Segment Start: Source material
Definition IsContinueRead (p : Parcel) : bool := parcelLen_ p <? totalLen_ p.

(** * Blobs *)

(** The source buffer is read for [bufLen] bytes, which must be there. *)
Definition WriteBlob (buffer : option (list byte)) (bufLen : Z) : Run Z := fun p =>
  match buffer with
  | None => fail_with (- E_INVALID_ARGS) p
  | Some buffer =>
    if isError_ p then Some (- E_PARSE_FAIL, p)
    else if beyond bufLen p then fail_with (- E_PARSE_FAIL) p
    else
      let leftLen := u32 (totalLen_ p - parcelLen_ p) in
      if zlen buffer <? bufLen then None
      else (copied ← copy_to_parcel leftLen (slice 0 bufLen buffer);
            if copied : bool then
              let length := if byte8_align 32 bufLen <? leftLen then byte8_align 32 bufLen
                            else leftLen in
              _ ← move_ptr length;
              _ ← add_len length;
              mret E_OK
            else fail_with (- E_SECUREC_ERROR)) p
  end.

(** [buffer] is the destination; the copy names [bufLen] as its space and as its length,
    so [memcpy_s] refuses [bufLen = 0]. *)
Definition ReadBlob (buffer : option (list byte)) (bufLen : Z) : Run (Z * option (list byte)) := fun p =>
  match buffer with
  | None => fail_with (0, buffer) p
  | Some dst =>
    if isError_ p then Some ((0, buffer), p)
    else
      let leftLen := u32 (totalLen_ p - parcelLen_ p) in
      if beyond bufLen p then fail_with (0, buffer) p
      else if (bufLen =? 0) || (SECUREC_MEM_MAX_LEN <? bufLen) then fail_with (0, buffer) p
      else if zlen dst <? bufLen then None
      else (bs ← load_bytes bufLen;
            let length := if byte8_align 32 bufLen <? leftLen then byte8_align 32 bufLen
                          else leftLen in
            _ ← move_ptr length;
            _ ← add_len length;
            mret (length, Some (splice 0 bs dst))) p
  end.

Definition EightByteAlign : Run () := fun p =>
  Some ((), mkParcel (isError_ p) (buf_ p)
              (bufPtr_ p + (byte8_align 64 (parcelLen_ p) - parcelLen_ p))
              (byte8_align 64 (parcelLen_ p)) (totalLen_ p)).

End Parcel.

(** * Lengths *)

Definition GetUInt8Len : Z := 1.
Definition GetBoolLen : Z := GetUInt8Len.
Definition GetIntLen : Z := 4.
Definition GetUInt32Len : Z := 4.
Definition GetUInt64Len : Z := 8.
Definition GetInt64Len : Z := 8.
Definition GetDoubleLen : Z := 8.
Lemma then_write_ok f k p q : f p = Some (E_OK, q) -> then_write f k p = k q.
Proof. intros E. unfold then_write. by rewrite (run_bind_eq _ _ _ _ _ E). Qed.

Lemma then_write_ext f k k' p : (forall q, k q = k' q) -> then_write f k p = then_write f k' p.
Proof.
  intros Hk. unfold then_write, mbind, run_bind. destruct (f p) as [[s q]|]; [| done].
  cbn. destruct (s =? E_OK); auto.
Qed.

Lemma write_fitting items : Forall item_ok items -> forall m off,
  zlen m <= INT32_MAX -> reach (zlen m) off -> all_fit (zlen m) off items ->
  exists m', write_until_error items (cursor m off) =
      Some (E_OK, cursor m' (end_of (zlen m) off items))
    /\ zlen m' = zlen m /\ laid_out (zlen m) off items m'
    /\ forall o n, 0 <= o -> o + n <= off -> slice o n m' = slice o n m.
Proof.
  induction 1 as [|i items Hi Hitems IH]; intros m off Hm Hr Hfit; cbn [write_until_error].
  { exists m. split_and!; done. }
  destruct Hfit as [Hf Hfit].
  assert (Ho : 0 <= off <= 2 ^ 32).
  { pose proof (align8_bounds (zlen m)). unfold reach, INT32_MAX in *. lia. }
  destruct (write_item_spec m off Hm Ho i Hi) as [[_ W] | [Hn _]]; [| done].
  destruct (enc_bounds m off i Hr Hf Hi) as (Hl & Hs & Hpre & Hadv).
  destruct (adv_reach (zlen m) off i Hr Hf Hi) as [Ha Hr'].
  rewrite (then_write_ok _ _ _ _ W).
  destruct (IH (splice off (enc i) m) (off + adv (zlen m) off i)) as (m' & E & Hm' & Hlay & Hkeep);
    [rewrite Hl; done.. |].
  rewrite Hl in *. exists m'. split; [done |]. split; [done |]. split.
  - cbn [laid_out]. split_and!; try done. rewrite Hkeep by (unfold reach in *; lia). done.
  - intros. rewrite Hkeep by lia. apply Hpre; lia.
Qed.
Segment End: Source material
**Task details:**
Scan the records for the word "Lemma" and copy every line where it is found.

**Solution to the problem:**
Lemma then_write_ok f k p q : f p = Some (E_OK, q) -> then_write f k p = k q.
Lemma then_write_ext f k k' p : (forall q, k q = k' q) -> then_write f k p = then_write f k' p.
Lemma write_fitting items : Forall item_ok items -> forall m off,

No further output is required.